■ SOURCE RECORDS ■
(** [provision_start_ip ≤ provision_end_ip], both within [subnet]. *)
Definition valid (net : Network) : Prop :=
  provision_start_ip net <= provision_end_ip net
  /\ contains (subnet net) (provision_start_ip net) = true
  /\ contains (subnet net) (provision_end_ip net) = true.

(** [a] lies in the inclusive provisioning range of [net]. *)
Definition in_range (net : Network) (a : Z) : Prop :=
  provision_start_ip net <= a <= provision_end_ip net.

Record Pool : Type := {
  pool_uuid : string;
  networks : list Network
}.

Inductive ip_state : Type := free | reserved | provisioning | used.

(** The IP records of the backing store, keyed by network and address. *)
Definition store : Type := gmap (string * Z) ip_state.

Inductive put_result : Type := Created | Conflict.

Definition putIfAbsent (st : store) (k : string * Z) (r : ip_state)
    : store * put_result :=
  match st !! k with
  | Some _ => (st, Conflict)
  | None => (<[k := r]> st, Created)
  end.

Definition non_free (st : store) (k : string * Z) : bool :=
  match st !! k with
  | Some free | None => false
  | Some _ => true
  end.

(** The address after [a] in the scan. *)
Definition next (net : Network) (a : Z) : Z :=
  if a =? provision_end_ip net then provision_start_ip net else a + 1.

(** At most [fuel] addresses from [cand] on; [None] when none was free. *)
Fixpoint scan (net : Network) (exclude : gset Z) (fuel : nat) (cand : Z)
    (st : store) : store * option Z :=
  match fuel with
  | O => (st, None)
  | S fuel' =>
      if bool_decide (cand ∈ exclude) || non_free st (uuid net, cand) then
        scan net exclude fuel' (next net cand) st
      else
        match putIfAbsent st (uuid net, cand) provisioning with
        | (st', Created) => (st', Some cand)
        | (st', Conflict) => scan net exclude fuel' (next net cand) st'
        end
  end.

(** One allocation request: the addresses to avoid and the offset of the
    candidate start within the range (the engine's choice). *)
Record request : Type := {
  exclude : gset Z;
  offset : Z
}.
Lemma find_paths_step (x : string) (d : nat) (i : MenuItem)
      (rest : list MenuItem) :
  find (ends_at x) (paths (S d) (i :: rest)) =
  if String.eqb (item_href i) x then Some [i]
  else match cons i <$> find (ends_at x)
                          (match item_items i with
                           | Some sub => paths d sub
                           | None => []
                           end) with
       | Some p => Some p
       | None => find (ends_at x) (paths (S d) rest)
       end.
Proof.
  change (paths (S d) (i :: rest))
    with (([i] :: map (cons i) (match item_items i with
                                | Some sub => paths d sub
                                | None => []
                                end)) ++ paths (S d) rest).
  rewrite find_app. simpl find at 1.
  change (ends_at x [i]) with (String.eqb (item_href i) x).
  destruct (String.eqb (item_href i) x); [done|].
  rewrite find_ends_at_cons; [done|].
  destruct (item_items i); [apply paths_nonempty|done].
Qed.

Lemma loopC_paths (x : string) (a b : MenuItem) (cs : list MenuItem) :
  loopC x (breadcrumb a) (breadcrumb b) cs =
  (fun p => breadcrumb a :: breadcrumb b :: map breadcrumb p)
    <$> find (ends_at x) (paths 1 cs).
Proof.
  induction cs as [|c cs IH]; [done|].
  rewrite find_paths_step. simpl loopC.
  destruct (String.eqb (item_href c) x); [done|].
  rewrite IH. by destruct (item_items c).
Qed.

■ YOUR TASK ■
Above are the lines; repeat exactly the ones from the line containing "provision_start_ip net <= provision_end_ip" down to the line containing "Definition putIfAbsent (st", both inclusive.

■ WRITTEN RESPONSE ■
  provision_start_ip net <= provision_end_ip net
  /\ contains (subnet net) (provision_start_ip net) = true
  /\ contains (subnet net) (provision_end_ip net) = true.

(** [a] lies in the inclusive provisioning range of [net]. *)
Definition in_range (net : Network) (a : Z) : Prop :=
  provision_start_ip net <= a <= provision_end_ip net.

Record Pool : Type := {
  pool_uuid : string;
  networks : list Network
}.

Inductive ip_state : Type := free | reserved | provisioning | used.

(** The IP records of the backing store, keyed by network and address. *)
Definition store : Type := gmap (string * Z) ip_state.

Inductive put_result : Type := Created | Conflict.

Definition putIfAbsent (st : store) (k : string * Z) (r : ip_state)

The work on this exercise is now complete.